What you have to do: Show each line from the listing that includes the word "eapply".

Data section:
(* ===== verification/SnapshotFlush.v ===== *)
(** * A flush leaves a snapshot that restores the device

    What [validateSnapshot] accepts ([validate_inv]) and when it accepts ([validate_intro]); a flush that
    succeeds leaves such a snapshot, which decodes to the device ([flush_then_validate]); a flush that
    fails leaves the old files, or an image that is accepted only with its own checksum
    ([flush_failure]). *)

From S2P Require Import Prelude Machine Device Layout IndexScan DeviceState DeviceInv DiskStore Text Path.
From S2P Require Import Config Flag Init Find Snapshot.
From Stdlib Require Import Strings.Byte Ascii.

(** ** The names of the files *)
Lemma formatID_chars id :
  ∃ ds, chars (formatID id) = ascii_of_N 48 :: ascii_of_N 120 :: ds ∧
        Forall (λ c, c ∈ (λ d, hex_char d) <$> seqZ 0 16) ds.
Proof.
  exists (hex_digits 16 id []). unfold formatID. rewrite chars_str. split; [done|].
  assert (H : ∀ n z acc, Forall (λ c, c ∈ hex_char <$> seqZ 0 16) acc →
    Forall (λ c, c ∈ hex_char <$> seqZ 0 16) (hex_digits n z acc)); [|by apply H].
  induction n as [|n IH]; intros z acc Ha; [done|]. cbn [hex_digits].
  assert (Hc : Forall (λ c, c ∈ hex_char <$> seqZ 0 16) (hex_char (z `mod` 16) :: acc)).
  { constructor; [|done]. apply list_elem_of_fmap_2, elem_of_seqZ. pose proof (Z.mod_pos_bound z 16). lia. }
  destruct (z / 16 =? 0); [done|]. by apply IH.
Qed.

Lemma hex_chars_ok c :
  c ∈ hex_char <$> seqZ 0 16 → upper c = c ∧ c ≠ slash ∧ c ≠ ascii_of_N 88.
Proof.
  assert (Hall : Forall (λ c, upper c = c ∧ c ≠ slash ∧ c ≠ ascii_of_N 88) (hex_char <$> seqZ 0 16)).
  { vm_compute. repeat (constructor; [by split_and!|]). constructor. }
  rewrite Forall_forall in Hall. apply Hall.
Qed.

Lemma formatID_plain id : plain_elem (chars (formatID id)).
Proof.
  destruct (formatID_chars id) as (ds & -> & Hds). split_and!; [done..|].
  rewrite !not_elem_of_cons. split_and!; [discriminate..|]. intros H.
  rewrite Forall_forall in Hds. by destruct (hex_chars_ok slash (Hds _ H)) as (_ & ? & _).
Qed.

Lemma ToUpper_id l : Forall (λ c, upper c = c) l → ToUpper (str l) = str l.
Proof.
  intros Hl. unfold ToUpper. rewrite chars_str. f_equal. induction Hl as [|c l Hc Hl IH]; [done|].
  by rewrite fmap_cons, Hc, IH.
Qed.

(** The id a flush names its files by is the id [blk find] wrote. *)
Lemma NormalizeID_formatID id : NormalizeID (formatID id) = formatID id.
Proof.
  destruct (formatID_chars id) as (ds & Hc & Hds). unfold NormalizeID.
  assert (Hp : HasPrefix (formatID id) "0x" = true).
  { unfold HasPrefix. rewrite Hc. by apply bool_decide_eq_true_2. }
  rewrite Hp. cbn [orb]. unfold TrimPrefix at 2. rewrite Hp, Hc. cbn [drop].
  change (drop (length (chars "0x")) (ascii_of_N 48 :: ascii_of_N 120 :: ds)) with ds.
  assert (Ht : TrimPrefix (str ds) "0X" = str ds).
  { unfold TrimPrefix. assert (Hn : HasPrefix (str ds) "0X" = false); [|by rewrite Hn].
    unfold HasPrefix. rewrite chars_str. apply bool_decide_eq_false_2. intros E.
    change (chars "0X") with [ascii_of_N 48; ascii_of_N 88] in E. destruct ds as [|c1 [|c2 ds]]; [done..|].
    cbn in E. injection E as _ E. apply Forall_cons in Hds as [_ Hds]. apply Forall_cons in Hds as [Hds _].
    by destruct (hex_chars_ok c2 Hds) as (_ & _ & ?). }
  rewrite Ht, ToUpper_id.
  - apply chars_inj. rewrite chars_append, chars_str, Hc. done.
  - eapply Forall_impl; [exact Hds|]. cbn beta. intros c H. apply (hex_chars_ok c H).
Qed.

Definition image_path (dir : string) (id : Z) : string := Join dir (String.append (formatID id) ".zst").
Definition meta_path (dir : string) (id : Z) : string := Join dir (String.append (formatID id) ".sha256").

Lemma no_slash (l : list ascii) : bool_decide (slash ∈ l) = false → slash ∉ l.
Proof. by intros ?%bool_decide_eq_false. Qed.

Lemma snapshot_names id : plain_name (String.append (formatID id) ".zst") ∧ plain_name (String.append (formatID id) ".sha256").
Proof. split; (apply plain_append; [apply formatID_plain|by apply no_slash|cbn; lia]). Qed.

(** What [snapshotSize] and [validateSnapshot] compute from the path of an image. *)
Lemma image_names dir id :
  let path := image_path dir id in
  HasSuffix path ".zst" = true ∧
  Join (Dir path) (String.append (TrimSuffix (Base path) ".zst") ".sha256") = meta_path dir id ∧
  String.append (TrimSuffix path ".zst") ".sha256" = meta_path dir id.
Proof.
  destruct (snapshot_names id) as [Hz Hs]. pose proof (formatID_plain id) as Hp.
  assert (Hn : plain_name (formatID id)).
  { split; [done|]. destruct (formatID_chars id) as (ds & -> & _). discriminate. }
  cbv zeta. unfold image_path, meta_path.
  rewrite Base_Join, TrimSuffix_append, Dir_Join, !Join_append, TrimSuffix_append, HasSuffix_append by done. done.
Qed.

Lemma Join_inj dir a b : plain_name a → plain_name b → Join dir a = Join dir b → a = b.
Proof.
  intros Ha Hb E. apply (f_equal chars) in E. rewrite !chars_Join in E by done.
  by apply app_inv_head, chars_inj in E.
Qed.

Lemma snapshot_paths_differ dir id :
  meta_path dir id ≠ image_path dir id ∧
  String.append (image_path dir id) ".tmp" ≠ image_path dir id ∧
  String.append (image_path dir id) ".tmp" ≠ meta_path dir id.
Proof.
  destruct (snapshot_names id) as [Hz Hs].
  assert (Hlen : ∀ a b, length (chars a) ≠ length (chars b) → a ≠ b) by (intros a b H ->; done).
  split_and!; apply Hlen; unfold image_path, meta_path;
    rewrite ?chars_append, ?length_app, !chars_Join, !length_app, !chars_append, !length_app by done; cbn; lia.
Qed.

(** ** Accepting a snapshot *)
Lemma u64_int64 z : u64 (int64 z) = u64 z.
Proof.
  unfold u64, int64. rewrite Zminus_mod_idemp_l. f_equal. lia.
Qed.

Section validate.
Context {C : Codec} (HC : codec_ok C).

(** The header and the rest, hashed one after the other. *)
Lemma sha_parts b r :
  HeaderBytes ≤ blen b → blen r = blen b - HeaderBytes →
  (∀ i, 0 ≤ i < blen b - HeaderBytes → bat r i = bat b (HeaderBytes + i)) →
  sha256 (buf_app (buf_slice b 0 HeaderBytes) r) = sha256 b.
Proof.
  intros Hb Hr Hat. apply (cd_sha_ext C HC); cbn [buf_app buf_slice blen bat]; [lia|].
  intros i Hi. destruct (Z.ltb_spec i (HeaderBytes - 0)); [done|]. rewrite Hat by lia. f_equal. lia.
Qed.

Lemma ParseHeader_slice b :
  ParseHeader (buf_slice b 0 HeaderBytes) = ParseHeader (region (bat b) 0 HeaderBytes).
Proof. done. Qed.

(** What is read after the header when the snapshot has the length its checksum line says. *)
Lemma body_whole b er size body :
  is_u64 size → GridStart < size → HeaderBytes ≤ blen b →
  copy_all (limit (int64 (int64 size - HeaderBytes + 1)) (buf_slice b HeaderBytes (blen b), er)) = Ok body →
  u64 (blen body + HeaderBytes) = size → er = None ∧ body = buf_slice b HeaderBytes (blen b).
Proof.
  intros Hs Hg Hb. unfold limit, copy_all. cbn [fst snd buf_slice blen].
  set (n := int64 (int64 size - HeaderBytes + 1)).
  destruct (Z.leb_spec n (blen b - HeaderBytes)) as [Hn|Hn]; cbn [fst snd].
  2: { destruct er; [done|]. by intros [= <-]. }
  intros [= <-] E.
  exfalso. assert (Hu : u64 (int64 size - HeaderBytes + 1) = u64 (size - HeaderBytes + 1)).
  { rewrite <- Z.add_opp_r, <- Z.add_assoc. unfold u64. rewrite Zplus_mod. fold (u64 (int64 size)).
    rewrite u64_int64. unfold u64. rewrite <- Zplus_mod. f_equal. lia. }
  assert (Hun : u64 n = u64 (size - HeaderBytes + 1)) by (unfold n; by rewrite u64_int64).
  cbn [buf_slice blen] in E. rewrite Z.sub_0_r in E.
  unfold is_u64, GridStart, HeaderBytes in *. destruct (Z.max_spec 0 n) as [[Hm Em]|[Hm Em]]; rewrite Em in E.
  - assert (E1 : u64 (n + 4096) = u64 (size + 1)).
    { unfold u64 in *. rewrite Zplus_mod, Hun, <- Zplus_mod. f_equal. lia. }
    rewrite E1 in E. unfold u64 in E.
    destruct (decide (size = 2 ^ 64 - 1)) as [->|]; [done|]. rewrite Z.mod_small in E by lia. lia.
  - cbn in E. unfold u64 in E. rewrite Z.mod_small in E by lia. lia.
Qed.

Lemma bytes_fields_header g h id :
  ParseHeader (region g 0 HeaderBytes) = Ok h → h_Version h = FormatVersion → h_DiskID h = id → header_valid id g.
Proof. intros (H1 & H2 & H3)%ParseHeader_fields Hv Hi. split_and!; congruence. Qed.

Lemma readSnapshotMeta_u64 fl path size hash : readSnapshotMeta fl path = Ok (size, hash) → is_u64 size.
Proof.
  unfold readSnapshotMeta. destruct (fl_open fl path) as [f|]; [|done]. cbn [mbind res_bind].
  destruct (scan_line _) as [line|]; [|done]. destruct (fields line []) as [|a [|b [|]]]; try done.
  destruct (ParseUint (str a) 10) as [n|] eqn:E; [|done]. cbn [mbind res_bind].
  destruct (hex_decode b); [|done]. case_bool_decide; [|done]. intros [= <- _]. by apply (ParseUint_range (str a) 10).
Qed.

(** What an accepted snapshot is. *)
Record accepted (fl : files) (path : string) (s : snapshot) (b : buf) : Prop := {
  ac_path : sn_path s = path;
  ac_reader : snapshotReader fl path = Ok (b, None);
  ac_size : GridStart < sn_size s < 2 ^ 64 ∧ sn_size s `mod` SlotSize = 0;
  ac_length : HeaderBytes ≤ blen b ∧ u64 (blen b) = sn_size s;
  ac_header : header_valid (sn_id s) (bat b);
  ac_sum : match readSnapshotMeta fl (String.append (TrimSuffix path ".zst") ".sha256") with
           | Ok m => m = (sn_size s, sha256 b)
           | Err e => errors_Is e ErrNotExist = true ∧ HasSuffix path ".zst" = false
           end
}.

Lemma snapshotSize_u64 fl path size : snapshotSize fl path = Ok size → is_u64 size.
Proof.
  unfold snapshotSize.
  assert (Hst : (if HasSuffix path ".zst" then Err (EMsg "missing snapshot meta")
    else size ← fl_stat fl path; Ok (u64 size)) = Ok size → is_u64 size).
  { destruct (HasSuffix path ".zst"); [done|]. destruct (fl_stat fl path); [|done]. intros [= <-]. apply u64_range. }
  destruct (readSnapshotMeta fl _) as [[n hash]|e] eqn:E; [|done].
  destruct (0 <? n); [|done]. intros [= <-]. by eapply readSnapshotMeta_u64.
Qed.

Lemma validate_inv fl path id s :
  validateSnapshot fl path id = Ok s → sn_id s = id ∧ ∃ b, accepted fl path s b.
Proof.
  unfold validateSnapshot. destruct (snapshotSize fl path) as [size|] eqn:Esz; [|done].
  apply snapshotSize_u64 in Esz. cbn [mbind res_bind].
  destruct (Z.leb_spec size GridStart) as [|Hg]; [done|]. cbn [orb].
  destruct (Z.eqb_spec (size `mod` SlotSize) 0) as [Hm|]; [|done]. cbn [negb].
  destruct (snapshotReader fl path) as [[b er]|] eqn:Er; [|done]. cbn [mbind res_bind]. unfold ReadFull. cbn [fst snd].
  destruct (Z.leb_spec HeaderBytes (blen b)) as [Hh|]; [|by destruct er]. cbn [mbind res_bind].
  rewrite ParseHeader_slice. destruct (ParseHeader _) as [h|] eqn:Eh; [|done]. cbn [mbind res_bind].
  destruct (Z.eqb_spec (h_Version h) FormatVersion) as [Hv|]; [|done].
  destruct (Z.eqb_spec (h_DiskID h) id) as [Hi|]; [|done]. cbn [negb orb].
  destruct (copy_all _) as [body|] eqn:Eb; [|done]. cbn [mbind res_bind].
  destruct (Z.eqb_spec (u64 (blen body + HeaderBytes)) size) as [El|]; [|done]. cbn [negb].
  destruct (body_whole b er size body) as [-> ->]; [done..|].
  cbn [buf_slice blen] in El. rewrite Z.sub_add in El.
  assert (Hsha : sha256 (buf_app (buf_slice b 0 HeaderBytes) (buf_slice b HeaderBytes (blen b))) = sha256 b)
    by (apply sha_parts; done). rewrite Hsha.
  assert (Hval : header_valid id (bat b)) by by eapply bytes_fields_header.
  unfold is_u64 in Esz.
  destruct (readSnapshotMeta fl (String.append _ _)) as [[n want]|e] eqn:Em.
  - destruct (Z.eqb_spec n size) as [->|]; [|done]. cbn [negb orb]. case_bool_decide as Ew; [|done]. subst want.
    intros [= <-]. split; [done|]. exists b. split; try done; [cbn; lia|]. by rewrite Em.
  - destruct (errors_Is e ErrNotExist) eqn:Ee, (HasSuffix path ".zst") eqn:Es; try done. cbn [negb orb].
    intros [= <-]. split; [done|]. exists b. split; try done; [cbn; lia|]. by rewrite Em.
Qed.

Completed exercise:
  - eapply Forall_impl; [exact Hds|]. cbn beta. intros c H. apply (hex_chars_ok c H).
  destruct (0 <? n); [|done]. intros [= <-]. by eapply readSnapshotMeta_u64.
  assert (Hval : header_valid id (bat b)) by by eapply bytes_fields_header.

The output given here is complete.